At one point during lunch, but before she started breaking out the cliches (I have no illusions about what I'm leaving behind, no one will ever love me the way you did, you're a great guy, I don't expect you to wait for I'll just have to take my chances, etc.), she asked how long did I think it would take for us to get past all this.

Apart from begging the question, it was an odd query. So I said something to the effect of "Well it took us 17 years to get to this point [22 year relationship - the 5 years (max) she says she was unhappy], so maybe 17 years to get there, wherever there is."

Now ordinarily I would have expected her to say something sharp -- "there you go again, always negative" -- but instead she said, more or less, "I probably won't live that long."

Well that's an eye-opener. She has a family history of breast and colorectal cancer, so I asked if there was anything she wanted to tell me?

No, just that her mother died at an age that would be younger than her current age + 17. And she said it so matter-of-factly.
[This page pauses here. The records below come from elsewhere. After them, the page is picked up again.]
(** * Tenant-scoped authorization of the multi-tenant competition platform

    A shallow embedding of the Fastify route guards and handlers of
    [api/src/routes/{tenants,users,competitions,competition-allowed-schools}.ts]
    and of the hooks of [api/src/middleware/auth.middleware.ts], over an
    in-memory model of the four Supabase tables.

    Conventions of the embedding:
    - a JavaScript value that is either a string or [undefined] is an
      [option string]; truthiness and [===] are written out below;
    - a table is the list of its rows, a Supabase query is a [filter] over it,
      [.single()] succeeds on exactly one row;
    - the ids are of type [uuid]: the store compares them as values and
      returns them in lower case, whatever the case of the hexadecimal digits
      in the request, whereas JavaScript compares them as strings;
    - a hook either lets the request continue or replies 403
      ([Decision]); a handler produces a [Response];
    - every request is authenticated: [request.user] has been set by
      [authPlugin], so [request.user?.x] is [x] of the caller record, and its
      [tenant_id] is populated as the plugin requires for these routes;
    - a PUT or POST request carries a JSON object as its body, whose keys may
      go beyond those its schema declares (no schema forbids additional
      properties); of those only the keys that name a column are kept;
    - the store answers every query, a text that spells no uuid being an id
      that no row carries; the only errors it raises are the violations of
      the constraints declared in SUPABASE_SCRIPT.md. Its row-level security
      policies are not part of the model. *)

From Stdlib Require Import String Ascii List Bool Arith Lia.
Import ListNotations.
Local Open Scope string_scope.

(** ** JavaScript values *)

(** [x] used as a condition, for [x : string | undefined]. *)
Definition truthy (x : option string) : bool :=
  match x with
  | Some s => negb (s =? EmptyString)
  | None => false
  end.

(** [x === y] for [x, y : string | undefined]. *)
Definition strict_eq (x y : option string) : bool :=
  match x, y with
  | Some a, Some b => a =? b
  | None, None => true
  | _, _ => false
  end.

(** [x || y]. *)
Definition js_or (x y : option string) : option string :=
  if truthy x then x else y.

(** [allowedRoles.includes(role)]. *)
Definition includes (l : list string) (s : string) : bool :=
  existsb (fun x => x =? s) l.

(** ** The [uuid] columns (SUPABASE_SCRIPT.md)

    Every id of the four tables is a [uuid]. The [uuid] format of the routes
    admits the hexadecimal digits in either case, and the store reads both as
    the same value; the text it returns has them in lower case. *)

Definition lower_hex (c : ascii) : ascii :=
  if Ascii.eqb c "A" then "a"
  else if Ascii.eqb c "B" then "b"
  else if Ascii.eqb c "C" then "c"
  else if Ascii.eqb c "D" then "d"
  else if Ascii.eqb c "E" then "e"
  else if Ascii.eqb c "F" then "f"
  else c.

(** The text the store holds and returns for the uuid written [s]. *)
Fixpoint uuid_text (s : string) : string :=
  match s with
  | EmptyString => EmptyString
  | String c rest => String (lower_hex c) (uuid_text rest)
  end.

(** [.eq(column, b)] on a [uuid] column holding [a]. *)
Definition same_uuid (a b : string) : bool := uuid_text a =? uuid_text b.

(** [.in(column, values)] on a [uuid] column holding [s]. *)
Definition uuid_in (values : list string) (s : string) : bool :=
  existsb (fun v => same_uuid v s) values.

(** ** Data model (types/Database, SUPABASE_SCRIPT.md) *)

Inductive Visibility : Type := public | private | restricted.

Inductive Role : Type := school_admin | student | superuser.

Definition Visibility_eqb (a b : Visibility) : bool :=
  match a, b with
  | public, public | private, private | restricted, restricted => true
  | _, _ => false
  end.

Definition visibility_name (v : Visibility) : string :=
  match v with
  | public => "public"
  | private => "private"
  | restricted => "restricted"
  end.

Definition visibility_of_string (s : string) : option Visibility :=
  if s =? "public" then Some public
  else if s =? "private" then Some private
  else if s =? "restricted" then Some restricted
  else None.

Definition role_name (r : Role) : string :=
  match r with
  | school_admin => "school_admin"
  | student => "student"
  | superuser => "superuser"
  end.

Definition role_of_string (s : string) : option Role :=
  if s =? "school_admin" then Some school_admin
  else if s =? "student" then Some student
  else if s =? "superuser" then Some superuser
  else None.

Module Tenant.
Record t : Type := mk { id : string; name : string; created_at : string }.
End Tenant.

Module User.
Record t : Type := mk { id : string; email : string; tenant_id : string; role : Role }.
End User.

Module Competition.
Record t : Type := mk {
  id : string;
  title : string;
  description : option string;
  visibility : Visibility;
  tenant_id : string;
  created_at : string
}.
End Competition.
Now it's not the first time she's said something to effect of "I don't have unlimited time" - in fact, it is one of the only things I clearly remember about that terrible 1 or 2 week period after the bomb.

It had sort of struck me then, but then I put it aside. But the time issue, the "marriage is a noose around my neck" stuff, the I-have-to-see-what's-out-there-for-me talk, the behaviors, the outgrowing me...

I wonder if I'm not trapped in that common MLC + WAW web?